Belo Monte: Ministro afirma que obras saem até setembro

Jornal do Brasil

BRASÍLIA - O ministro de Minas e Energia, Márcio Zimmermann, afirmou ontem que a Usina Hidrelétrica de Belo Monte, no Pará, terá suas obras iniciadas no máximo em setembro deste ano. O governo, segundo o ministro, tentará antecipar a assinatura do contrato de outorga do leilão vencido pela Chesf, subsidiária da Eletrobras, que lidera o consórcio de construtoras

Trata-se da usina mais planejada do mundo. Foram cinco anos de estudos ambientais e não podemos mais esperar declarou Zimmermann. Eu acredito que, da mesma forma que Jirau ocorreu rapidamente, três, quatro meses depois do leilão já estavam construindo, Belo Monte tem chance de, no segundo semestre, iniciar a construção. Vai depender do empreendedor apresentar todos os documentos e preencher todos os requisitos.

Ele também lembrou que o processo que tratou da construção da usina hidrelétrica de Jirau, no Rio Madeira, em Rondônia, sofreu com mais atrasos devido a questões ambientais discutidas na Justiça.

O ministro criticou a ação de organizações não-governamentais (ONGs) na tentativa de retardar o processo de construção, considerando que tais atitudes não passam de manipulações . Ele também disse que não tem qualquer possibilidade de mudança no projeto, para atender às demandas das ONGs e dos questionamentos do Ministério Público Federal.

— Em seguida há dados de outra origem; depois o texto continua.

(** * The module rewrite plugin of the dev server

    Shallow embedding of [src/node/serverPluginModuleRewrite.ts]: the
    rewrite cache, the text buffer used for patching, the import
    rewriter with its importer/importee graph, and the response
    middleware (script responses and the HTML entry).

    JavaScript strings are modelled as [string]; a character stands for
    one code unit below 256, so the line terminators a regular
    expression can meet are LF and CR. *)

From Stdlib Require Import String Ascii ZArith List Lia.
From stdpp Require Import gmap strings list fin_maps.

Open Scope string_scope.
Open Scope list_scope.

(** ** JavaScript string primitives and the regular expressions of the file *)

Module Js.

Definition lf : string := String (ascii_of_nat 10) EmptyString.
Definition dquote : string := String (ascii_of_nat 34) EmptyString.

Definition in_range (lo hi : nat) (c : ascii) : bool :=
  Nat.leb lo (nat_of_ascii c) && Nat.leb (nat_of_ascii c) hi.

(** [\d] and [\w] *)
Definition is_digit (c : ascii) : bool := in_range 48 57 c.
Definition is_word_char (c : ascii) : bool :=
  is_digit c || in_range 65 90 c || in_range 97 122 c || Ascii.eqb c "_".

(** the characters [.] does not match *)
Definition is_line_terminator (c : ascii) : bool :=
  Ascii.eqb c (ascii_of_nat 10) || Ascii.eqb c (ascii_of_nat 13).

Fixpoint all_chars (p : ascii -> bool) (s : string) : bool :=
  match s with
  | EmptyString => true
  | String c s' => p c && all_chars p s'
  end.
Lemma loads_fuel s k :
  scan_once (S (2 * length s) + k) (skip_ws s)
  = scan_once (S (2 * length s)) (skip_ws s).
Proof.
  induction k as [|k IH]; [rewrite Nat.add_0_r; reflexivity|].
  rewrite Nat.add_succ_r, (proj1 (scan_fuel _)); [exact IH|].
  pose proof (skip_ws_length s). lia.
Qed.

(** ** Matches of the building blocks *)

Section Blocks.

Variable f : flags.
Hypothesis case_sensitive : ignorecase f = false.

Lemma pos_eta p : {| before := before p; after := after p |} = p.
Proof. destruct p; reflexivity. Qed.

Lemma atom_Lit c : atom f (Lit c) (eqc c).
Proof.
  intros p g q g'. split.
  - intros H. inversion H; subst. exists a, rest.
    unfold lit_mem in *. rewrite case_sensitive in *. auto.
  - intros [a [rest [E [Pa [Eq Eg]]]]]. subst. constructor; [assumption|].
    unfold lit_mem. rewrite case_sensitive. assumption.
Qed.

Lemma atom_Cls neg items : atom f (Cls neg items) (cls_mem neg items).
Proof.
  intros p g q g'. split.
  - intros H. inversion H; subst. exists a, rest. auto.
  - intros [a [rest [E [Pa [Eq Eg]]]]]. subst. constructor; assumption.
Qed.

Lemma atom_Any : atom f Any (any_mem f).
Proof.
  intros p g q g'. split.
  - intros H. inversion H; subst. exists a, rest. auto.
  - intros [a [rest [E [Pa [Eq Eg]]]]]. subst. constructor; assumption.
Qed.

Lemma Star_atom_inv r P gr p g q g' :
  atom f r P -> Matches f (Star gr r) p g q g' ->
  exists m, after p = m ++ after q /\ forallb P m = true /\ g' = g.
Proof.
  intros At H. remember (Star gr r) as sr eqn:E.
  induction H; try discriminate.
  - exists []. auto.
  - injection E as E1 E2. subst gr0 r0.
    apply At in H. destruct H as [a [rest [Ea [Pa [Eq Eg]]]]]. subst p1 g1.
    destruct (IHMatches2 eq_refl) as [m [Em [Pm Egm]]].
    exists (a :: m). simpl in Em. rewrite Ea, Em. simpl. rewrite Pa, Pm. auto.
Qed.

Lemma Star_atom_intro r P gr m : forall p g rest,
  atom f r P -> forallb P m = true -> after p = m ++ rest ->
  exists q, Matches f (Star gr r) p g q g /\ after q = rest
            /\ before q = rev m ++ before p.
Proof.
  induction m as [|a m IH]; intros p g rest At Pm E.
  - exists p. repeat split; [constructor | assumption].
  - simpl in Pm. apply andb_true_iff in Pm. destruct Pm as [Pa Pm].
    destruct (IH (advance a (m ++ rest) p) g rest At Pm eq_refl)
      as [q [M [Eq Bq]]].
    exists q. split; [|split; [assumption|]].
    + eapply M_StarS; [ | | exact M].
      * apply At. exists a, (m ++ rest). auto.
      * simpl. rewrite E. simpl. lia.
    + rewrite Bq. simpl. rewrite <- app_assoc. reflexivity.
Qed.

Lemma Str_inv s : forall p g q g',
  Matches f (Str s) p g q g' -> after p = s ++ after q /\ g' = g.
Proof.
  induction s as [|c s IH]; intros p g q g' H.
  - inversion H; subst. auto.
  - destruct s as [|c' s'].
    + apply (atom_Lit c) in H. destruct H as [a [rest [E [Pa [Eq Eg]]]]].
      apply eqc_true in Pa. subst. simpl. auto.
    + change (Str (c :: c' :: s')) with (Seq (Lit c) (Str (c' :: s'))) in H.
      inversion H; subst.
      match goal with
      | M1 : Matches f (Lit c) _ _ ?p1 ?g1, M2 : Matches f _ ?p1 ?g1 _ _ |- _ =>
          apply (atom_Lit c) in M1;
          destruct M1 as [a [rest [E [Pa [Eq Eg]]]]];
          apply (IH p1 g1) in M2; destruct M2 as [E2 Eg2]
      end.
      apply eqc_true in Pa. subst. simpl in E2. rewrite E, E2. auto.
Qed.

Lemma Str_intro s : forall p g rest,
  after p = s ++ rest ->
  exists q, Matches f (Str s) p g q g /\ after q = rest
            /\ before q = rev s ++ before p.
Proof.
  induction s as [|c s IH]; intros p g rest E.
  - exists p. repeat split; [constructor | assumption].
  - destruct s as [|c' s'].
    + exists (advance c rest p). repeat split.
      apply (atom_Lit c). exists c, rest. rewrite eqc_refl. auto.
    + destruct (IH (advance c ((c' :: s') ++ rest) p) g rest eq_refl)
        as [q [M [Eq Bq]]].
      exists q. split; [|split; [assumption|]].
      * change (Str (c :: c' :: s')) with (Seq (Lit c) (Str (c' :: s'))).
        eapply M_Seq; [|exact M].
        apply (atom_Lit c). exists c, ((c' :: s') ++ rest).
        rewrite eqc_refl. auto.
      * rewrite Bq. cbn [advance before]. cbn [rev].
        rewrite <- !app_assoc. reflexivity.
Qed.

End Blocks.

Lemma Seq_inv f r1 r2 p g q g' :
  Matches f (Seq r1 r2) p g q g' ->
  exists p1 g1, Matches f r1 p g p1 g1 /\ Matches f r2 p1 g1 q g'.
Proof. intros H. inversion H; subst. eauto. Qed.

Lemma Group_inv f n r p g q g' :
  Matches f (Group n r) p g q g' ->
  exists g1, Matches f r p g q g1 /\ g' = set_group n (captured p q) g1.
Proof. intros H. inversion H; subst. eauto. Qed.

Lemma Alt_inv f r1 r2 p g q g' :
  Matches f (Alt r1 r2) p g q g' ->
  Matches f r1 p g q g' \/ Matches f r2 p g q g'.
Proof. intros H. inversion H; subst; auto. Qed.

Lemma Eps_inv f p g q g' : Matches f Eps p g q g' -> q = p /\ g' = g.
Proof. intros H. inversion H; subst; auto. Qed.

Lemma space_mem a : cls_mem false [ISpace] a = isspace a.
Proof. unfold cls_mem. simpl. rewrite orb_false_r. reflexivity. Qed.

Lemma forallb_eq (P Q : ascii -> bool) m :
  (forall a, P a = Q a) -> forallb P m = forallb Q m.
Proof. intros E. induction m; simpl; [reflexivity | rewrite E, IHm; reflexivity]. Qed.

(** ** The fence patterns *)

Section Fences.

Variable opening : str.

Local Abbreviation pattern :=
  (Cat [Str opening; Star true Space; Group 1 (Star false Any);
        Star true Space; Str fence]).

Lemma DOTALL_sensitive : ignorecase DOTALL = false.
Proof. reflexivity. Qed.

(** A match of a fence pattern is a fenced block, and group 1 is its
    body without the white space next to the fences. *)
Lemma fence_sound p g q g' :
  Matches DOTALL pattern p g q g' ->
  exists ws1 body ws2,
    after p = opening ++ ws1 ++ body ++ ws2 ++ fence ++ after q /\
    all_space ws1 = true /\ all_space ws2 = true /\
    get_group 1 g' = Some body.
Proof.
  cbn [Cat]. intros H.
  apply Seq_inv in H. destruct H as [p1 [g1 [H1 H]]].
  apply Seq_inv in H. destruct H as [p2 [g2 [H2 H]]].
  apply Seq_inv in H. destruct H as [p3 [g3 [H3 H]]].
  apply Seq_inv in H. destruct H as [p4 [g4 [H4 H5]]].
  apply (Str_inv _ DOTALL_sensitive) in H1. destruct H1 as [E1 G1].
  apply (Star_atom_inv _ _ _ _ _ _ _ _ (atom_Cls _ _ _)) in H2.
  destruct H2 as [ws1 [E2 [S2 G2]]].
  apply Group_inv in H3. destruct H3 as [g3' [H3 G3]].
  apply (Star_atom_inv _ _ _ _ _ _ _ _ (atom_Any _)) in H3.
  destruct H3 as [body [E3 [_ G3']]].
  apply (Star_atom_inv _ _ _ _ _ _ _ _ (atom_Cls _ _ _)) in H4.
  destruct H4 as [ws2 [E4 [S4 G4]]].
  apply (Str_inv _ DOTALL_sensitive) in H5. destruct H5 as [E5 G5].
  exists ws1, body, ws2.
  rewrite E1, E2, E3, E4, E5.
  rewrite (forallb_eq _ isspace _ space_mem) in S2.
  rewrite (forallb_eq _ isspace _ space_mem) in S4.
  repeat split; try assumption.
  subst. rewrite (captured_span _ _ _ E3). simpl. reflexivity.
Qed.

Lemma all_any m : forallb (any_mem DOTALL) m = true.
Proof. induction m; simpl; auto. Qed.

(** Wherever an opening fence is followed by a closing fence, the
    pattern matches. *)
Lemma fence_complete p g mid rest :
  after p = opening ++ mid ++ fence ++ rest ->
  exists q g', Matches DOTALL pattern p g q g'.
Proof.
  intros E. cbn [Cat].
  destruct (Str_intro _ DOTALL_sensitive opening p g _ E) as [p1 [M1 [E1 _]]].
  destruct (Star_atom_intro DOTALL (Cls false [ISpace]) _ true [] p1 g _
              (atom_Cls DOTALL false [ISpace]) eq_refl E1) as [p2 [M2 [E2 _]]].
  destruct (Star_atom_intro DOTALL Any _ false mid p2 g _
              (atom_Any DOTALL) (all_any _) E2) as [p3 [M3 [E3 _]]].
  destruct (Star_atom_intro DOTALL (Cls false [ISpace]) _ true [] p3
              (set_group 1 (captured p2 p3) g) _
              (atom_Cls DOTALL false [ISpace]) eq_refl E3) as [p4 [M4 [E4 _]]].
  destruct (Str_intro _ DOTALL_sensitive fence p4
              (set_group 1 (captured p2 p3) g) _ E4) as [q [M5 _]].
  exists q, (set_group 1 (captured p2 p3) g).
  eapply M_Seq; [exact M1|].
  eapply M_Seq; [exact M2|].
  eapply M_Seq; [apply M_Group; exact M3|].
  eapply M_Seq; [exact M4 | exact M5].
Qed.

End Fences.

(** ** The nested-brace pattern *)

Section Braces.

Variable f : flags.
Hypothesis case_sensitive : ignorecase f = false.

Lemma eqc_sym a b : eqc a b = eqc b a.
Proof.
  destruct (eqc a b) eqn:E.
  - apply eqc_true in E. subst. symmetry. apply eqc_refl.
  - destruct (eqc b a) eqn:E'; [|reflexivity].
    apply eqc_true in E'. subst. rewrite eqc_refl in E. discriminate.
Qed.

Lemma no_brace_mem a :
  cls_mem true [IChr "{"%char; IChr "}"%char] a = negb (is_brace a).
Proof.
  unfold cls_mem, is_brace. simpl. rewrite orb_false_r.
  rewrite (eqc_sym a "{"), (eqc_sym a "}"). reflexivity.
Qed.

Lemma no_brace_run m :
  forallb (cls_mem true [IChr "{"%char; IChr "}"%char]) m = brace_free m.
Proof. apply forallb_eq. apply no_brace_mem. Qed.

Local Abbreviation inner_re :=
  (Cat [Lit "{"; Star true no_brace; Lit "}"; Star true no_brace]).

Lemma Lit_inv c p g q g' :
  Matches f (Lit c) p g q g' -> after p = c :: after q /\ g' = g.
Proof.
  intros H. apply (atom_Lit _ case_sensitive) in H.
  destruct H as [a [rest [E [Pa [Eq Eg]]]]]. apply eqc_true in Pa. subst.
  auto.
Qed.

Lemma Lit_intro c p g rest :
  after p = c :: rest ->
  exists q, Matches f (Lit c) p g q g /\ after q = rest.
Proof.
  intros E. exists (advance c rest p). split; [|reflexivity].
  apply (atom_Lit _ case_sensitive). exists c, rest. rewrite eqc_refl. auto.
Qed.

Lemma run_inv gr p g q g' :
  Matches f (Star gr no_brace) p g q g' ->
  exists t, after p = t ++ after q /\ brace_free t = true /\ g' = g.
Proof.
  intros H. apply (Star_atom_inv _ _ _ _ _ _ _ _ (atom_Cls _ _ _)) in H.
  destruct H as [t [E [S G]]]. rewrite no_brace_run in S. eauto.
Qed.

Lemma run_intro gr t p g rest :
  brace_free t = true -> after p = t ++ rest ->
  exists q, Matches f (Star gr no_brace) p g q g /\ after q = rest.
Proof.
  intros S E. rewrite <- no_brace_run in S.
  destruct (Star_atom_intro f no_brace _ gr t p g rest
              (atom_Cls f true [IChr "{"%char; IChr "}"%char]) S E)
    as [q [M [Eq _]]].
  eauto.
Qed.

Lemma inner_inv p g q g' :
  Matches f inner_re p g q g' ->
  exists t u, after p = inner_block (t, u) ++ after q /\
              brace_free t = true /\ brace_free u = true /\ g' = g.
Proof.
  cbn [Cat]. intros H.
  apply Seq_inv in H. destruct H as [p1 [g1 [H1 H]]].
  apply Seq_inv in H. destruct H as [p2 [g2 [H2 H]]].
  apply Seq_inv in H. destruct H as [p3 [g3 [H3 H4]]].
  apply Lit_inv in H1. destruct H1 as [E1 G1].
  apply run_inv in H2. destruct H2 as [t [E2 [S2 G2]]].
  apply Lit_inv in H3. destruct H3 as [E3 G3].
  apply run_inv in H4. destruct H4 as [u [E4 [S4 G4]]].
  exists t, u. unfold inner_block. simpl.
  rewrite E1, E2, E3, E4, <- !app_assoc. simpl. subst. auto.
Qed.

Lemma inner_intro t u p g rest :
  brace_free t = true -> brace_free u = true ->
  after p = inner_block (t, u) ++ rest ->
  exists q, Matches f inner_re p g q g /\ after q = rest.
Proof.
  unfold inner_block. simpl. rewrite <- !app_assoc. simpl.
  intros St Su E.
  destruct (Lit_intro _ p g _ E) as [p1 [M1 E1]].
  destruct (run_intro true t p1 g _ St E1) as [p2 [M2 E2]].
  destruct (Lit_intro _ p2 g _ E2) as [p3 [M3 E3]].
  destruct (run_intro true u p3 g _ Su E3) as [q [M4 E4]].
  exists q. split; [|assumption].
  cbn [Cat].
  eapply M_Seq; [exact M1|].
  eapply M_Seq; [exact M2|].
  eapply M_Seq; [exact M3 | exact M4].
Qed.

Lemma inners_inv gr p g q g' :
  Matches f (Star gr inner_re) p g q g' ->
  exists inner, after p = flat_map inner_block inner ++ after q /\
                Forall brace_free_pair inner /\ g' = g.
Proof.
  intros H. remember (Star gr inner_re) as sr eqn:E.
  induction H; try discriminate.
  - exists []. auto.
  - injection E as E1 E2. subst gr0 r.
    apply inner_inv in H. destruct H as [t [u [Ea [St [Su Eg]]]]]. subst g1.
    destruct (IHMatches2 eq_refl) as [inner [Em [Fm Egm]]].
    exists ((t, u) :: inner). cbn [flat_map].
    rewrite Ea, Em, <- app_assoc. repeat split; auto.
    constructor; [split; assumption | assumption].
Qed.

Lemma inners_intro gr inner : forall p g rest,
  Forall brace_free_pair inner ->
  after p = flat_map inner_block inner ++ rest ->
  exists q, Matches f (Star gr inner_re) p g q g /\ after q = rest.
Proof.
  induction inner as [|[t u] inner IH]; intros p g rest F E.
  - exists p. split; [constructor | assumption].
  - inversion F as [|x l [St Su] F']; subst. simpl in St, Su.
    cbn [flat_map] in E. rewrite <- app_assoc in E.
    destruct (inner_intro t u p g _ St Su E) as [p1 [M1 E1]].
    destruct (IH p1 g rest F' E1) as [q [M2 E2]].
    exists q. split; [|assumption].
    eapply M_StarS; [exact M1 | | exact M2].
    rewrite E, E1. unfold inner_block. simpl. rewrite !length_app. simpl. lia.
Qed.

Não sou técnico, mas me reporto aos números. Foram mais de R$ 70 milhões gastos em estudos ambientais e se for necessário, faremos algumas adequações. Esta inquietude é natural, mas Belo Monte precisa sair ressaltou o ministro.

Zimmermann não descartou a possibilidade da Eletrobras assumir integralmente a execução da obra, uma vez que detém 49% do consórcio. Ele assegurou que a estatal possui expertise suficiente e que se preciso for, tem capacidade de comprar a parte das demais empresas participantes do grupo vencedor do leilão da Belo Monte. O ministro considerou as ações que questionam os valores envolvidos na negociação, que também foram considerados economicamente inviáveis por empresas que desistiram da disputa.

O ministro falou com a imprensa ontem em Florianópolis, onde participou de uma homenagem feita pela Eletrosul, subsidiária da Eletrobras.